Jack and Susan seem to be living a broken yet plausible existence in their quintessential New York building, an aging co-op with doormen and supercilious board members. Jack’s an out-of-work securities lawyer and his wife, Susan, a former flight attendant and barely a survivor of an accident and botched surgery. They keep up appearances but it’s straining, yet at least they aren’t suffering the same fate as their neighbors Wallace and Hanni who lost their daughter Alya to leukemia.
Wally and Hanni spent days at their daughter’s bedside, where the mysterious Hanni used a variety of influence to help her daughter. Wally oversees IT there and uncovers a plot involving national security and fraud. His diligence lands him in hot water after his daughter dies and his wife leaves, but what does he have to lose as he barrels toward the truth?

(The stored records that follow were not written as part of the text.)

(** The world after a delivery on any other watch: the entry is gone from
    both maps and the channel is closed behind the event. *)
Lemma sendEvent_oneshot watchId event w zk conn ch ch0 :
  State event ≠ STATE_CLOSED →
  watchConns w !! watchId = Some zk →
  conns w !! zk = Some conn →
  watchId ≠ sessionWatchId conn →
  filtered watchId event conn = false →
  watchChannels conn !! watchId = Some ch →
  chans w !! ch = Some ch0 →
  closed ch0 = false →
  (chan_len ch0 < cap ch0)%nat →
  sendEvent watchId event w =
    Done tt (mkWorld
               (<[zk := set_watchChannels (λ m, delete watchId m) conn]> (conns w))
               (<[ch := mkChan (cap ch0) (sent ch0 ++ [event]) (rcvd ch0) true]> (chans w))
               (delete watchId (watchConns w))
               (watchCounter w) (watchLoopCounter w) (watchLoops w)).
Proof.
  intros Hst Hreg Hzk Hid Hf Hch Hch0 Hopen Hroom. unfold sendEvent.
  destruct (Z.eqb_spec (State event) STATE_CLOSED) as [|_]; [done|].
  munfold. rewrite Hreg. unfold get_conn. rewrite Hzk, Hf, Hch.
  unfold get_chan. rewrite Hch0.
  unfold chan_try_send. rewrite Hopen.
  destruct (Nat.ltb_spec (chan_len ch0) (cap ch0)) as [_|?]; [|lia].
  destruct (N.eqb_spec watchId (sessionWatchId conn)) as [|_]; [done|].
  simpl. unfold update_conn, close_chan. munfold. unfold get_conn, get_chan. simpl.
  rewrite Hzk. simpl.
  rewrite list_lookup_insert_eq by (by eapply lookup_lt_Some).
  unfold chan_close, modify, set_chans, set_watchConns, set_conns. simpl.
  by rewrite list_insert_insert_eq.
Qed.

(** A full buffer makes the dispatcher panic. *)
Lemma sendEvent_full watchId event w zk conn ch ch0 :
  State event ≠ STATE_CLOSED →
  watchConns w !! watchId = Some zk →
  conns w !! zk = Some conn →
  filtered watchId event conn = false →
  watchChannels conn !! watchId = Some ch →
  chans w !! ch = Some ch0 →
  closed ch0 = false →
  (cap ch0 ≤ chan_len ch0)%nat →
  sendEvent watchId event w =
    Panic (if (watchId =? sessionWatchId conn)%N
           then "Session event channel buffer is full"
           else "Watch event channel buffer is full").
Proof.
  intros Hst Hreg Hzk Hf Hch Hch0 Hopen Hfull. unfold sendEvent.
  destruct (Z.eqb_spec (State event) STATE_CLOSED) as [|_]; [done|].
  munfold. rewrite Hreg. unfold get_conn. rewrite Hzk, Hf, Hch.
  unfold get_chan. rewrite Hch0.
  unfold chan_try_send. rewrite Hopen.
  destruct (Nat.ltb_spec (chan_len ch0) (cap ch0)) as [?|_]; [lia|].
  by destruct (watchId =? sessionWatchId conn)%N.
Qed.

Lemma sendEvent_closed_state watchId event w :
  State event = STATE_CLOSED →
  sendEvent watchId event w = Panic "Attempted to send a CLOSED event".
Proof. intros Hst. unfold sendEvent. by rewrite Hst. Qed.

(** Whatever [sendEvent] does, it returns only if the event is not a
    closed one, and then every channel either is untouched or has got
    exactly this event appended. *)
Lemma sendEvent_sent watchId event w w' :
  sendEvent watchId event w = Done tt w' →
  State event ≠ STATE_CLOSED ∧
  length (chans w') = length (chans w) ∧
  ∀ ch ch1, chans w' !! ch = Some ch1 →
    ∃ ch0, chans w !! ch = Some ch0 ∧ cap ch1 = cap ch0 ∧ rcvd ch1 = rcvd ch0 ∧
           (sent ch1 = sent ch0 ∨ sent ch1 = sent ch0 ++ [event]).
Proof.
  unfold sendEvent.
  destruct (Z.eqb_spec (State event) STATE_CLOSED) as [|Hst]; [done|].
  intros H. split; [done|]. revert H. munfold.
  assert (Hsame : ∀ w0 : World, length (chans w0) = length (chans w0) ∧
            ∀ ch ch1, chans w0 !! ch = Some ch1 →
            ∃ ch0, chans w0 !! ch = Some ch0 ∧ cap ch1 = cap ch0 ∧
                   rcvd ch1 = rcvd ch0 ∧
                   (sent ch1 = sent ch0 ∨ sent ch1 = sent ch0 ++ [event])).
  { intros w0. split; [done|]. intros ch ch1 ?. exists ch1. auto. }
  destruct (watchConns w !! watchId) as [zk|]; [|intros [= <-]; apply Hsame].
  unfold get_conn. destruct (conns w !! zk) as [conn|] eqn:Hzk; [|done].
  destruct (filtered watchId event conn); [intros [= <-]; apply Hsame|].
  destruct (watchChannels conn !! watchId) as [ch|]; [|intros [= <-]; apply Hsame].
  unfold get_chan. destruct (chans w !! ch) as [ch0|] eqn:Hch0; [|done].
  unfold chan_try_send. destruct (closed ch0) eqn:Hopen; [done|].
  destruct (chan_len ch0 <? cap ch0)%nat;
    [|by destruct (watchId =? sessionWatchId conn)%N].
  pose proof (lookup_lt_Some _ _ _ Hch0) as Hlt.
  destruct (watchId =? sessionWatchId conn)%N; simpl.
  - intros [= <-]. simpl. split; [by rewrite length_insert|].
    intros ch' ch1. destruct (decide (ch = ch')) as [<-|Hne].
    + rewrite list_lookup_insert_eq by done. intros [= <-].
      exists ch0. simpl. auto.
    + rewrite list_lookup_insert_ne by done. intros ?. exists ch1. auto.
  - unfold update_conn, close_chan. munfold. unfold get_conn, get_chan. simpl.
    rewrite Hzk. simpl. rewrite list_lookup_insert_eq by done.
    unfold chan_close, modify, set_chans, set_watchConns, set_conns. simpl.
    intros [= <-]. simpl. split; [by rewrite !length_insert|].
    intros ch' ch1. rewrite list_insert_insert_eq.
    destruct (decide (ch = ch')) as [<-|Hne].
    + rewrite list_lookup_insert_eq by done. intros [= <-].
      exists ch0. simpl. auto.
    + rewrite list_lookup_insert_ne by done. intros ?. exists ch1. auto.
Qed.

Example ex_watching_eval :
  watchConns ex_watching = {[0%N := 0%nat; 1%N := 0%nat]} ∧
  conns ex_watching = [mkConn {[0%N := 0%nat; 1%N := 1%nat]} 0 (Some 1%nat)] ∧
  chans ex_watching = [make_chan 32; make_chan 32] ∧
  watchCounter ex_watching = 2%N.
Proof. vm_compute. done. Qed.

(** ** Events *)

(** C10.  [Event.Ok] is true exactly when the state is [STATE_CONNECTED];
    the expired-session, auth-failed, connecting, associating and closed
    states (and with them the zeroed event read from a closed channel) all
    give false. *)
Theorem Ok_iff_connected :
  (∀ e : Event, Ok e = true ↔ State e = STATE_CONNECTED) ∧
  (∀ (ty : Z) (path : string),
     Ok (mkEvent ty path STATE_EXPIRED_SESSION) = false ∧
     Ok (mkEvent ty path STATE_AUTH_FAILED) = false ∧
     Ok (mkEvent ty path STATE_CONNECTING) = false ∧
     Ok (mkEvent ty path STATE_ASSOCIATING) = false ∧
     Ok (mkEvent ty path STATE_CLOSED) = false) ∧
  Ok zero_Event = false.
Proof.
  split; [|split].
  - intros e. unfold Ok. apply Z.eqb_eq.
  - intros ty path. by repeat split.
  - done.
Qed.

(** ** The dispatcher's filter *)

(** C4, as stated, fails for events whose state is [STATE_CLOSED]: for an
    identifier absent from the registry the event is not dropped silently,
    the dispatcher panics before it looks the identifier up. *)
Lemma sendEvent_absent_not_dropped :
  watchConns init_World !! 7%N = None ∧
  sendEvent 7 (mkEvent EVENT_SESSION "" STATE_CLOSED) init_World
    ≠ Done tt init_World.
Proof. split; [done|]. vm_compute. discriminate. Qed.

(** C4 (amended).  For an event whose state is not [STATE_CLOSED]: if the
    identifier is absent from the registry the event is dropped and the
    world is unchanged; a session event for a registered watch that is not
    its connection's session watch is dropped, world unchanged, unless its
    state is expired-session or auth-failed, so a world that changed means
    one of these two states; and in these two states the event is indeed
    appended to the watch's channel when that channel has room. *)
Theorem sendEvent_session_filter (watchId : N) (event : Event) (w : World) :
  State event ≠ STATE_CLOSED →
  (watchConns w !! watchId = None → sendEvent watchId event w = Done tt w) ∧
  (∀ zk conn,
     watchConns w !! watchId = Some zk →
     conns w !! zk = Some conn →
     Type_ event = EVENT_SESSION →
     watchId ≠ sessionWatchId conn →
     (State event ≠ STATE_EXPIRED_SESSION → State event ≠ STATE_AUTH_FAILED →
      sendEvent watchId event w = Done tt w) ∧
     (∀ w', sendEvent watchId event w = Done tt w' → w' ≠ w →
            State event = STATE_EXPIRED_SESSION ∨ State event = STATE_AUTH_FAILED) ∧
     (∀ ch ch0,
        State event = STATE_EXPIRED_SESSION ∨ State event = STATE_AUTH_FAILED →
        watchChannels conn !! watchId = Some ch →
        chans w !! ch = Some ch0 → closed ch0 = false →
        (chan_len ch0 < cap ch0)%nat →
        ∃ w' ch1, sendEvent watchId event w = Done tt w' ∧
                  chans w' !! ch = Some ch1 ∧ sent ch1 = sent ch0 ++ [event])).
Proof.
  intros Hst. split; [by apply sendEvent_absent|].
  intros zk conn Hreg Hzk Hty Hid.
  assert (Hdrop : State event ≠ STATE_EXPIRED_SESSION →
                  State event ≠ STATE_AUTH_FAILED →
                  sendEvent watchId event w = Done tt w).
  { intros H1 H2. eapply sendEvent_filtered; eauto.
    unfold filtered. rewrite Hty. simpl.
    destruct (N.eqb_spec watchId (sessionWatchId conn)) as [|_]; [done|].
    destruct (Z.eqb_spec (State event) STATE_EXPIRED_SESSION) as [|_]; [done|].
    by destruct (Z.eqb_spec (State event) STATE_AUTH_FAILED) as [|_]. }
  split; [done|split].
  - intros w' Hsend Hne.
    destruct (decide (State event = STATE_EXPIRED_SESSION)) as [|H1]; [by left|].
    destruct (decide (State event = STATE_AUTH_FAILED)) as [|H2]; [by right|].
    rewrite Hdrop in Hsend by done. by injection Hsend as <-.
  - intros ch ch0 Hcrit Hch Hch0 Hopen Hroom.
    eexists _, _. split; [|split].
    + eapply sendEvent_oneshot; eauto.
      unfold filtered.
      destruct Hcrit as [-> | ->]; simpl; by rewrite andb_false_r.
    + simpl. apply list_lookup_insert_eq. by eapply lookup_lt_Some.
    + done.
Qed.

(** C4 on a concrete registry: a "connecting" session event for the
    one-shot watch 1 of [ex_watching] leaves the world as it is. *)
Lemma sendEvent_session_filter_witness :
  sendEvent 1 (mkEvent EVENT_SESSION "" STATE_CONNECTING) ex_watching
    = Done tt ex_watching.
Proof.
  pose (ev := mkEvent EVENT_SESSION "" STATE_CONNECTING).
  assert (Hst : State ev ≠ STATE_CLOSED) by (vm_compute; discriminate).
  destruct (sendEvent_session_filter 1 ev ex_watching Hst) as [_ H].
  destruct (H 0%nat (mkConn {[0%N := 0%nat; 1%N := 1%nat]} 0 (Some 1%nat)))
    as [Hdrop _].
  - vm_compute. reflexivity.
  - vm_compute. reflexivity.
  - reflexivity.
  - vm_compute. discriminate.
  - apply Hdrop; vm_compute; discriminate.
Defined.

As Wallace’s troubles wax and wane, Jack’s helping of a neighbor gives suspicions to a doctor who is connected to Susan’s botched surgery. In the meantime, Jack’s situation makes him appear desperate to authorities. Where will that lead, and which characters will he cross paths with along the way?
Set inside a post 9-11 New York City, the sadness and distrust of these characters rise off the page. Freedom, once treasured, has not been replaced by security, Finegan is saying. Instead, Cooperative Lives peels back the layers to reveal a New York City that still hurts from its wounds, and characters that live each day under the haunting banner of the Patriot Act.
Finegan gives each character, however minor, heft, with backstories and quirks that deepen the plot, as well as exploring varying facets of the human condition. There are weak-willed mommy pleasers and exotic, possible spies who use sex as a weapon. There’s a parsimonious and goodhearted widower, and a jaded homeland security officer. There’s the now-solitary Wally, whose life has been turned upside down, but that just might lead him to a deeper truth. And there’s main character Jack – all roads point to his goodness, but what is he really capable of?
Finegan is a gifted wordsmith, crafting sentences that are rich and multilayered, which propels the story along beyond the intricacies of the plot. The story is overly tangential at times, but it never goes so far afield that the story’s core intrigue is not at the forefront, taking the reader on a mysterious journey that weaves together the flawed lives of the novel’s many characters.
Despite the meandering nature of some of the narrative, this is more than made up for by the richness of the characters, the deftness of the prose, and the story’s central mystery. A rare work of literary fiction that also shines as a mystery and a thriller, Cooperative Lives offers a brilliant exposé on the shattered nature of modern lives.